* _Requirement_: Beneath this instruction is a listing; print exactly the lines in it starting at the line that contains "(* ===== verification/Networks.v ===== *)" and going through the line that contains "literal whose keys".
---------- Records
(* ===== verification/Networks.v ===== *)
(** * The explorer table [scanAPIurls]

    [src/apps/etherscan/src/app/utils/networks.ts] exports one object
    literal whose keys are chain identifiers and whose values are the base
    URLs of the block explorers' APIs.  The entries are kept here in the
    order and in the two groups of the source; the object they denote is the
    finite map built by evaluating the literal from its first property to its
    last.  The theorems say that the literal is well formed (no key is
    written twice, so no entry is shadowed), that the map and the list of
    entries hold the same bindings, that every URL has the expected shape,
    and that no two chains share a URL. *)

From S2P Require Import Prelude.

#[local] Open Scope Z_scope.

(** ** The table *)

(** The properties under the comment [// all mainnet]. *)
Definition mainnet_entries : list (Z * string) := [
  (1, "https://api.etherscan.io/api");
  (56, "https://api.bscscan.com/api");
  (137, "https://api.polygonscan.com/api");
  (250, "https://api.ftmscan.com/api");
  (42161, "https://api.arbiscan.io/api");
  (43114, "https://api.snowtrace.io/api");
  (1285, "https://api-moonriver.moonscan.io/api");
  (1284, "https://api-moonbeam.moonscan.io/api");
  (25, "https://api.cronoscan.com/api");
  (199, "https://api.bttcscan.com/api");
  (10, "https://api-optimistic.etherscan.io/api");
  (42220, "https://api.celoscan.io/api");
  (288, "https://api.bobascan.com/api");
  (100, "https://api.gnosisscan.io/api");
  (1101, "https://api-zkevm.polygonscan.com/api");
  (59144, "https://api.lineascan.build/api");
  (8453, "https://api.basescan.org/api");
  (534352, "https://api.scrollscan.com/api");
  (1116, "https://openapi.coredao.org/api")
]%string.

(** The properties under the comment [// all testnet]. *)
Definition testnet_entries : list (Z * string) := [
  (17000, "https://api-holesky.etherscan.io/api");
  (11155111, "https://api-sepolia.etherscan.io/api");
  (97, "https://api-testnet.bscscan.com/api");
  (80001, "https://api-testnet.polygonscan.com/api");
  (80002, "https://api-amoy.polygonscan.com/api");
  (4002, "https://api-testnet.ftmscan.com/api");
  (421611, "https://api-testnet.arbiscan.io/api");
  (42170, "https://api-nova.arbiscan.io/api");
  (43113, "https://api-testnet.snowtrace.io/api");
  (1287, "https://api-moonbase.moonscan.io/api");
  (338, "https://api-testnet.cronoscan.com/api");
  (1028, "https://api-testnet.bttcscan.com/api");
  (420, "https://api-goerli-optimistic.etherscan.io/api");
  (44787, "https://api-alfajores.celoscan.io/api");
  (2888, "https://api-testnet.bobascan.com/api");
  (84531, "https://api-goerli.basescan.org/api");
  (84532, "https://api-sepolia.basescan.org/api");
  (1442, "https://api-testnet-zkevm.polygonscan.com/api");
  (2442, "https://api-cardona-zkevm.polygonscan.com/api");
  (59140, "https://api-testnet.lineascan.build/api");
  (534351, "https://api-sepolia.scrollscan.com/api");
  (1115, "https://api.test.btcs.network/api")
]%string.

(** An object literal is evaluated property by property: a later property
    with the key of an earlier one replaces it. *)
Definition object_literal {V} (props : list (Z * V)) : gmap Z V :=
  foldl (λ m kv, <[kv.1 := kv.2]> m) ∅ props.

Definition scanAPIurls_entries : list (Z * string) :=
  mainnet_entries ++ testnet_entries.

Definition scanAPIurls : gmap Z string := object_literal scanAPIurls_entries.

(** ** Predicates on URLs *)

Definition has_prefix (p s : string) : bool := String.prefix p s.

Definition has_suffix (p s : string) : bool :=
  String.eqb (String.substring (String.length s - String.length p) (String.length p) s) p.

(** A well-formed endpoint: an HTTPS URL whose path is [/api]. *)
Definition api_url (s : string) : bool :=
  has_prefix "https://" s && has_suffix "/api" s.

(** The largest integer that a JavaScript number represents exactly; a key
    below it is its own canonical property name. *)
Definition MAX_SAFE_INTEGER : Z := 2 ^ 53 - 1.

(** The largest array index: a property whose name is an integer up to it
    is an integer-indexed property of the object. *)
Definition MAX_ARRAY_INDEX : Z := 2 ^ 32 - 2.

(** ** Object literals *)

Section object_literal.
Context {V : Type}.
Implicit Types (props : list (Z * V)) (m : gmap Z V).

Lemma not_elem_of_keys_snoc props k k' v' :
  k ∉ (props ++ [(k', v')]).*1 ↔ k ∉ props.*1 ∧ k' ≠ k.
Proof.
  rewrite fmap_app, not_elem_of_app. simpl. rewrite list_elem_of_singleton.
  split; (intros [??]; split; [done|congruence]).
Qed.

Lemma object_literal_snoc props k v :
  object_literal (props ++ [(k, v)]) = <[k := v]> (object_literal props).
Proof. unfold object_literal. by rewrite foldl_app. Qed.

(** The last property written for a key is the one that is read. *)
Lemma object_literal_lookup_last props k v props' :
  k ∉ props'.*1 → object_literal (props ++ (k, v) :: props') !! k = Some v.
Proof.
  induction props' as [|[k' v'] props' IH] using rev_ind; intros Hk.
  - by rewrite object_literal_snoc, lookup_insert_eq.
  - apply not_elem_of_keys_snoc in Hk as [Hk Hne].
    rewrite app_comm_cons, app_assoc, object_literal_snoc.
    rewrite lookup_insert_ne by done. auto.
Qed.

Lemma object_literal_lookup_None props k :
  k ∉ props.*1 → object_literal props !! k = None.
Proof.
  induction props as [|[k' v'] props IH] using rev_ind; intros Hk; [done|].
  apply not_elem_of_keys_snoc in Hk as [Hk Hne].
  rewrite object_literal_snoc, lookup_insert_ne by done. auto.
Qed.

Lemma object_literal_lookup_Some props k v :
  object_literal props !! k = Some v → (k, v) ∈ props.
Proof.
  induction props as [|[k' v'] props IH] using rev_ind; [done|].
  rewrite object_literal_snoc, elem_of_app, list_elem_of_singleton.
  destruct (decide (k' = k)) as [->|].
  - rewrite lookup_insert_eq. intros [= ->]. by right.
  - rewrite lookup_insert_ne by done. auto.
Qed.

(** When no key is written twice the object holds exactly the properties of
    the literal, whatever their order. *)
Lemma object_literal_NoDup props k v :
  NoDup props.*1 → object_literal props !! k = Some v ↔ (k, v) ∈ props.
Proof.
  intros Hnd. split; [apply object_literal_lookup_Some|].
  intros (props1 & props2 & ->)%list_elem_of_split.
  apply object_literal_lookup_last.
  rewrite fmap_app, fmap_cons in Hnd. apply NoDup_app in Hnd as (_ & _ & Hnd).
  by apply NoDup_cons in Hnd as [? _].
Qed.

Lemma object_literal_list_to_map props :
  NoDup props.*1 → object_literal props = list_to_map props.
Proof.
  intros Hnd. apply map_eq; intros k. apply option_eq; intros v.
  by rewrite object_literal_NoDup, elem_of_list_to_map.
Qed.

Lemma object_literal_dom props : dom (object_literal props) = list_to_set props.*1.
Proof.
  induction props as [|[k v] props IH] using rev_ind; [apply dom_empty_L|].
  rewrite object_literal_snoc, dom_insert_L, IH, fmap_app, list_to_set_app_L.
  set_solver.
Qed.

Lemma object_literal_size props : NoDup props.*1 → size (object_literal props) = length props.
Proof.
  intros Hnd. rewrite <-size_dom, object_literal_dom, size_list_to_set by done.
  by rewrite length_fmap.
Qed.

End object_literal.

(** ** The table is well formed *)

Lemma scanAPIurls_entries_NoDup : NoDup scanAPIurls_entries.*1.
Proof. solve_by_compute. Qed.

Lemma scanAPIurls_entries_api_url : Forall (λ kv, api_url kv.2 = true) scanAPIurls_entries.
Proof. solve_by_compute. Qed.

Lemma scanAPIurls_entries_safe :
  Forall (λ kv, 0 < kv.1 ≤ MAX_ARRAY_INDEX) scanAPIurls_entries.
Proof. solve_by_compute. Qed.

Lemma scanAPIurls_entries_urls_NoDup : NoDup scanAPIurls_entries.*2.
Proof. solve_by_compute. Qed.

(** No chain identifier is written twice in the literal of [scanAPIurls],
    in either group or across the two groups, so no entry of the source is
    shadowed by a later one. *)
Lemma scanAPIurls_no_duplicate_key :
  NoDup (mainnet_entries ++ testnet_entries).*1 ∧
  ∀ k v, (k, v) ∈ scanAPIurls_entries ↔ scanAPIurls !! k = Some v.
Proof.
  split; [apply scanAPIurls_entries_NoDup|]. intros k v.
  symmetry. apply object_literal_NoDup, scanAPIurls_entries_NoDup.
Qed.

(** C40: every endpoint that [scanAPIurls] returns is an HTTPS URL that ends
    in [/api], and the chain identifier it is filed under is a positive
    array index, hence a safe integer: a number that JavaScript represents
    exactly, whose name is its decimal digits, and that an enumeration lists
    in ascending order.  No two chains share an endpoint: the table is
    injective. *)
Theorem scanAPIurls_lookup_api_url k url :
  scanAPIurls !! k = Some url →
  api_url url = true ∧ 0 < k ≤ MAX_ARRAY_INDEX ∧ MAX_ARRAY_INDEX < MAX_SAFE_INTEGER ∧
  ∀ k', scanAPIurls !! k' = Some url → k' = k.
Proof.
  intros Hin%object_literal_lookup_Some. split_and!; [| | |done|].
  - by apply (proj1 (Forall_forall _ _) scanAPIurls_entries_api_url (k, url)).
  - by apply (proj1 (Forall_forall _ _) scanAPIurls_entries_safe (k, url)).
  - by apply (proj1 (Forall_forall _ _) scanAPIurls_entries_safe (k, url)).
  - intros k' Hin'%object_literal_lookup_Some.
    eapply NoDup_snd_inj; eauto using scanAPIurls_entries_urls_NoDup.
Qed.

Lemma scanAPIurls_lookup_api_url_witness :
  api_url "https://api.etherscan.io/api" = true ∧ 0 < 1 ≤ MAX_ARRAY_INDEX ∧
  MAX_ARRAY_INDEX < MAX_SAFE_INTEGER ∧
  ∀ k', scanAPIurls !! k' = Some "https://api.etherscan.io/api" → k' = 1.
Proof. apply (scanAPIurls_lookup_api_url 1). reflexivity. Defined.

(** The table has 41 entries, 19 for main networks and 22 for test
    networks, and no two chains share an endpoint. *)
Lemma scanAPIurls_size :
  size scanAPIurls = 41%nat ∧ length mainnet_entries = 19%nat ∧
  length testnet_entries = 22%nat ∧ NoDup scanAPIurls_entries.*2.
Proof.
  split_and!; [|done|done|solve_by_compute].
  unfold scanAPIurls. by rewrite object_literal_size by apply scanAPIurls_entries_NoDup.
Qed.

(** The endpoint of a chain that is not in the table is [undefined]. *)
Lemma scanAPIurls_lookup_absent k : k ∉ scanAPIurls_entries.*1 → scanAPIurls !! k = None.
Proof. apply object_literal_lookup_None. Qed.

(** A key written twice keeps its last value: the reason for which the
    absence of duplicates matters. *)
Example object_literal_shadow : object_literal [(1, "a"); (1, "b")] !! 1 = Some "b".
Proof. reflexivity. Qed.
--------------------
---------- Records
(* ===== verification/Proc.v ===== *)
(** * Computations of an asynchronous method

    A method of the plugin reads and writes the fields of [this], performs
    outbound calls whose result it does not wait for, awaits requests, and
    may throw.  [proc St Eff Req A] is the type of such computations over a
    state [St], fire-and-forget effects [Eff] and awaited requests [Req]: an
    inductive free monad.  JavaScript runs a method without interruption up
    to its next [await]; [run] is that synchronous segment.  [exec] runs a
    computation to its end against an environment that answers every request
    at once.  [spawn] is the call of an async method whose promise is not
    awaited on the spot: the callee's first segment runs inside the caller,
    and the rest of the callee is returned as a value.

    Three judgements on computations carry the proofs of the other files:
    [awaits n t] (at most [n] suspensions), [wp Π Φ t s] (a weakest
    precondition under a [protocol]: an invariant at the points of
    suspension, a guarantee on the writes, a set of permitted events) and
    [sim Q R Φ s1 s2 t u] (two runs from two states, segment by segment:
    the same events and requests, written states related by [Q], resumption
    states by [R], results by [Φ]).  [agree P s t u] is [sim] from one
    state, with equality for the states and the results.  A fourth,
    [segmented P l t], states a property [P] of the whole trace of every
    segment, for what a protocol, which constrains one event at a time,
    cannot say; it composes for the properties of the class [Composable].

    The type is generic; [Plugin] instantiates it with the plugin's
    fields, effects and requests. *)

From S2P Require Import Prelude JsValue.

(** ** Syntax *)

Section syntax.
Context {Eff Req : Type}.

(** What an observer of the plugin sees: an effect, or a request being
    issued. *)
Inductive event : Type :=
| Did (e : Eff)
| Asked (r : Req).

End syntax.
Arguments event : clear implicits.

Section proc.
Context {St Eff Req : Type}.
--------------------
---------- Records
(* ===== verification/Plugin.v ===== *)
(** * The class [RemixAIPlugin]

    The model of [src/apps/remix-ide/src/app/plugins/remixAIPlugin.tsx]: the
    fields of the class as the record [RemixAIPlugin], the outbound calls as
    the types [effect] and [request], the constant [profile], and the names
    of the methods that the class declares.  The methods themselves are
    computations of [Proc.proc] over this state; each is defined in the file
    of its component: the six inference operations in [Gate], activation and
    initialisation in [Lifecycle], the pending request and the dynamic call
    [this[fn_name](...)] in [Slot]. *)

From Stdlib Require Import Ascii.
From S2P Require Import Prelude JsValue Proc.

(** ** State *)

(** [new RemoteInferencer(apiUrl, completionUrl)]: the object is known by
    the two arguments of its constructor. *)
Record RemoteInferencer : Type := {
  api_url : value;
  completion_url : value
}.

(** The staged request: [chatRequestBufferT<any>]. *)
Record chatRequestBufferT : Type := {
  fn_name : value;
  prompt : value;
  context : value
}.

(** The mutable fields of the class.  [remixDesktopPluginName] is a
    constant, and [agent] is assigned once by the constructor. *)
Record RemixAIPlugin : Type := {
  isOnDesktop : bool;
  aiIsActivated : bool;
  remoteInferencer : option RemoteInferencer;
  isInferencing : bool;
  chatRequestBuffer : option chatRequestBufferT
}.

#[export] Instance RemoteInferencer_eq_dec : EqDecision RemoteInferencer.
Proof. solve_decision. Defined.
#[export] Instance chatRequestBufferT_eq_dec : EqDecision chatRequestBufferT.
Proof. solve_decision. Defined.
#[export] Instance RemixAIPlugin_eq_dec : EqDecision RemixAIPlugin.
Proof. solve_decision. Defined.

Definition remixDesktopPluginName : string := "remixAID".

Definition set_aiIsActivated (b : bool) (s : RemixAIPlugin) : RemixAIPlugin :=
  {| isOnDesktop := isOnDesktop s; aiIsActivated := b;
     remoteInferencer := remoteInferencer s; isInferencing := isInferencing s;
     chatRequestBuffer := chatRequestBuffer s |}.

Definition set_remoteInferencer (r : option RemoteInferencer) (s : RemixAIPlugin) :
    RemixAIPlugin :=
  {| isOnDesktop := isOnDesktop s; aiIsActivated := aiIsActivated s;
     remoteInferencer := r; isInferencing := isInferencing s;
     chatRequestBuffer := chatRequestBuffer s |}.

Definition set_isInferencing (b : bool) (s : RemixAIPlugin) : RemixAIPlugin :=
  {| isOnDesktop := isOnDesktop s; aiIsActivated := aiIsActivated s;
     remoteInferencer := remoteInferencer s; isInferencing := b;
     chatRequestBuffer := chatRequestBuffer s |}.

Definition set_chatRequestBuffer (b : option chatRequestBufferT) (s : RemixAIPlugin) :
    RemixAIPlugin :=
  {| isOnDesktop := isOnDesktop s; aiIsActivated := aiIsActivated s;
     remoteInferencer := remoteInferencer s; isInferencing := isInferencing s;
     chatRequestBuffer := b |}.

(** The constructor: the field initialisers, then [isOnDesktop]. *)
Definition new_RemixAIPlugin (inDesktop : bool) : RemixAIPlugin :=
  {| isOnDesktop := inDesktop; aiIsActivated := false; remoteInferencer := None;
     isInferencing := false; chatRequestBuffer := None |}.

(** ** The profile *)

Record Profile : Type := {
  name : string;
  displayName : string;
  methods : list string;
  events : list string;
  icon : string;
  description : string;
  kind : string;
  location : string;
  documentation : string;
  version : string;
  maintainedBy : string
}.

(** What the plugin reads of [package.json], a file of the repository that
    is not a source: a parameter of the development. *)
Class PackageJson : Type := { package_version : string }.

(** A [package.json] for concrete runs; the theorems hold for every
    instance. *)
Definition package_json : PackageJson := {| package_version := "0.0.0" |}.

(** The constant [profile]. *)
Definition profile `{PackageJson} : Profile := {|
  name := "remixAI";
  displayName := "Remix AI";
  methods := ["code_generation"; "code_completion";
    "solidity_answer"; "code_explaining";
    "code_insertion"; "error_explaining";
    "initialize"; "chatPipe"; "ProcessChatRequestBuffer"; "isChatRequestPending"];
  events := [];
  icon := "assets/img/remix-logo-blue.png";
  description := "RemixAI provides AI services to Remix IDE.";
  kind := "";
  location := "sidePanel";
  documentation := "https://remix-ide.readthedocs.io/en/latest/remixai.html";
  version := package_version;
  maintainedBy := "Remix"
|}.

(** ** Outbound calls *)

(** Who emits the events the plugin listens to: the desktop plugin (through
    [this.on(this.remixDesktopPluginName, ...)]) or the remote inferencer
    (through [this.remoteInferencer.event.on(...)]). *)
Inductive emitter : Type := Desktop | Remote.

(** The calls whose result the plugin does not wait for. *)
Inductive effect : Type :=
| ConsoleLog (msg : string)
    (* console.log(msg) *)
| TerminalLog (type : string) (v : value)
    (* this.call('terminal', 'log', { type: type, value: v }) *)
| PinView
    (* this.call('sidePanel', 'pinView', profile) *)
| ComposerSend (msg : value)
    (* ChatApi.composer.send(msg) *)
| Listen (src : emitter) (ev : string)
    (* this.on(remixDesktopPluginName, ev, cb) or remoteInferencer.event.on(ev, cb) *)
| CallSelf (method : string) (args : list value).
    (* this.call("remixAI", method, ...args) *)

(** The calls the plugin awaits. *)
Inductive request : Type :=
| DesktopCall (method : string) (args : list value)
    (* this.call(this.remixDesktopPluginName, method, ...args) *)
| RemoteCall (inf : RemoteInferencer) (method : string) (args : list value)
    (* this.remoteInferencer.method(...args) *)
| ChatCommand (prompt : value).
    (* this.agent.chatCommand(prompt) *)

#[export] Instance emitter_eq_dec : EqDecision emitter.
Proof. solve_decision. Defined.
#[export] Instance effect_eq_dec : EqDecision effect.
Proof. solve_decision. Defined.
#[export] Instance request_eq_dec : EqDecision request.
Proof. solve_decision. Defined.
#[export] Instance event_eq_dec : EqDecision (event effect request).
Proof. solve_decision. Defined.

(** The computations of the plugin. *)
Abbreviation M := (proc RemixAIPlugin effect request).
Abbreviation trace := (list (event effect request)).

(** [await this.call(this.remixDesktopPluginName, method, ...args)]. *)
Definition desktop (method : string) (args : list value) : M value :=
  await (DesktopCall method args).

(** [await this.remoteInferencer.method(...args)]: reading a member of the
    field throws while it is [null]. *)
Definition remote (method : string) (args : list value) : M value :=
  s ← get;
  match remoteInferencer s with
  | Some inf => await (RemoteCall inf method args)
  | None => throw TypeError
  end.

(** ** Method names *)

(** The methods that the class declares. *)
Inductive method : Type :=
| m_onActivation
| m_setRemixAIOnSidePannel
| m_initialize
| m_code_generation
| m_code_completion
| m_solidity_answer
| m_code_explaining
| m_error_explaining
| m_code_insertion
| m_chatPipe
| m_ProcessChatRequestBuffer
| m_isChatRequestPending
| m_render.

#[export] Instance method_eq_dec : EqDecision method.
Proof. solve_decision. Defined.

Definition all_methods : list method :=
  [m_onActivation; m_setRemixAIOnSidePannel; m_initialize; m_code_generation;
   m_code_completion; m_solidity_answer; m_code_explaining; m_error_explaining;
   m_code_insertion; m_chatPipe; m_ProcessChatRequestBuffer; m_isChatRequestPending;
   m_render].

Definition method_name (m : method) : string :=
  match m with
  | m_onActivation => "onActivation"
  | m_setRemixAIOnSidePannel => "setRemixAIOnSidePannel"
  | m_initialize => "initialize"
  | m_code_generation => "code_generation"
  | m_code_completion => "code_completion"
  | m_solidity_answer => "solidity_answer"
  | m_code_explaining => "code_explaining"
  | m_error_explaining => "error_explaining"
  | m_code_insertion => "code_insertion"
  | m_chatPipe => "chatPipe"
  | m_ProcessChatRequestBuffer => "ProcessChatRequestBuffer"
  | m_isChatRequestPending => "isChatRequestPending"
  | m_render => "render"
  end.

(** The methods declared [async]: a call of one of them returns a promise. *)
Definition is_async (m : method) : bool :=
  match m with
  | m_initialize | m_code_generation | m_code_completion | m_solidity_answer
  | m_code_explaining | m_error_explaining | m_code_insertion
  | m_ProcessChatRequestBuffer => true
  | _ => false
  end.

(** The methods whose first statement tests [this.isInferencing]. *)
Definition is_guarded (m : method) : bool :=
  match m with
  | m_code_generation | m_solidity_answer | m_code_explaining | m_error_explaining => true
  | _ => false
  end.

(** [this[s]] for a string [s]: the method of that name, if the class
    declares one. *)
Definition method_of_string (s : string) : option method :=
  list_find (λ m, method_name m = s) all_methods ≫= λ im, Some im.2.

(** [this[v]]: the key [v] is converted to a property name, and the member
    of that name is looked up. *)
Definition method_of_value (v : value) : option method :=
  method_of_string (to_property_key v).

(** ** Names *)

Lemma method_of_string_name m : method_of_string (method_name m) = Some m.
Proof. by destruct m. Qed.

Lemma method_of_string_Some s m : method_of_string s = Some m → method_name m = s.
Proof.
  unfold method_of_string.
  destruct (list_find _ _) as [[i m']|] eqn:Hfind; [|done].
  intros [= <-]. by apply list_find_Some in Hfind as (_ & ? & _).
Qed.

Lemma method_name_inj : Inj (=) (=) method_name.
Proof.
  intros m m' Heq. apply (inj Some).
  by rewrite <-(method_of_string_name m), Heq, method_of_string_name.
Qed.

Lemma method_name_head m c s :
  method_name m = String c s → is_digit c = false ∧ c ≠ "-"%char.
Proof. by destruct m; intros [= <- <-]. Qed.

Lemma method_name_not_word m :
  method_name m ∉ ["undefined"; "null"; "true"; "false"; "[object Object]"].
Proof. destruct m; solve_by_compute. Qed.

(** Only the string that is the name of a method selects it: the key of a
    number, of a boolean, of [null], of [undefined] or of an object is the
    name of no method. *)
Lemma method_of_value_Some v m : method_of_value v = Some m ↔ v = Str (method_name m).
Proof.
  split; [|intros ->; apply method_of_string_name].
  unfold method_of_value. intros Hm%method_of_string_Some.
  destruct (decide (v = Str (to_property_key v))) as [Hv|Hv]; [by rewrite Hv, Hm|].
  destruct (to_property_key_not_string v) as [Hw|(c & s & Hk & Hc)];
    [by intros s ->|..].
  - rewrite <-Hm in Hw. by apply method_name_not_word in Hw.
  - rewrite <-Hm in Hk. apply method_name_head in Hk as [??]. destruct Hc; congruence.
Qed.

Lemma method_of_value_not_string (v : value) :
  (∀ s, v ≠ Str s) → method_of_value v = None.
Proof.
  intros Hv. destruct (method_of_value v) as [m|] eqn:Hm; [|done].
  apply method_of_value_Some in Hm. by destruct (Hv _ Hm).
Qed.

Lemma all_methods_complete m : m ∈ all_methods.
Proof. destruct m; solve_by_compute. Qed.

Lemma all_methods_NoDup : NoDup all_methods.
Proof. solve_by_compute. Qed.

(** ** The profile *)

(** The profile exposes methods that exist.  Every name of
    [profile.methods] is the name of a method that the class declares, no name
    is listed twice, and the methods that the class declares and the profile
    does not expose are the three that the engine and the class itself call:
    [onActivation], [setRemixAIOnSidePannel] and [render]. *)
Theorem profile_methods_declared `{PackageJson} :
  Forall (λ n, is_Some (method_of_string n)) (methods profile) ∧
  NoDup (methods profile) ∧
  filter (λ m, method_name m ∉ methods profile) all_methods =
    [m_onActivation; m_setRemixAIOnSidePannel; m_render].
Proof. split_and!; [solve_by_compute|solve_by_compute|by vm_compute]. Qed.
--------------------
* _Your solution_:
(* ===== verification/Networks.v ===== *)
(** * The explorer table [scanAPIurls]

    [src/apps/etherscan/src/app/utils/networks.ts] exports one object
    literal whose keys are chain identifiers and whose values are the base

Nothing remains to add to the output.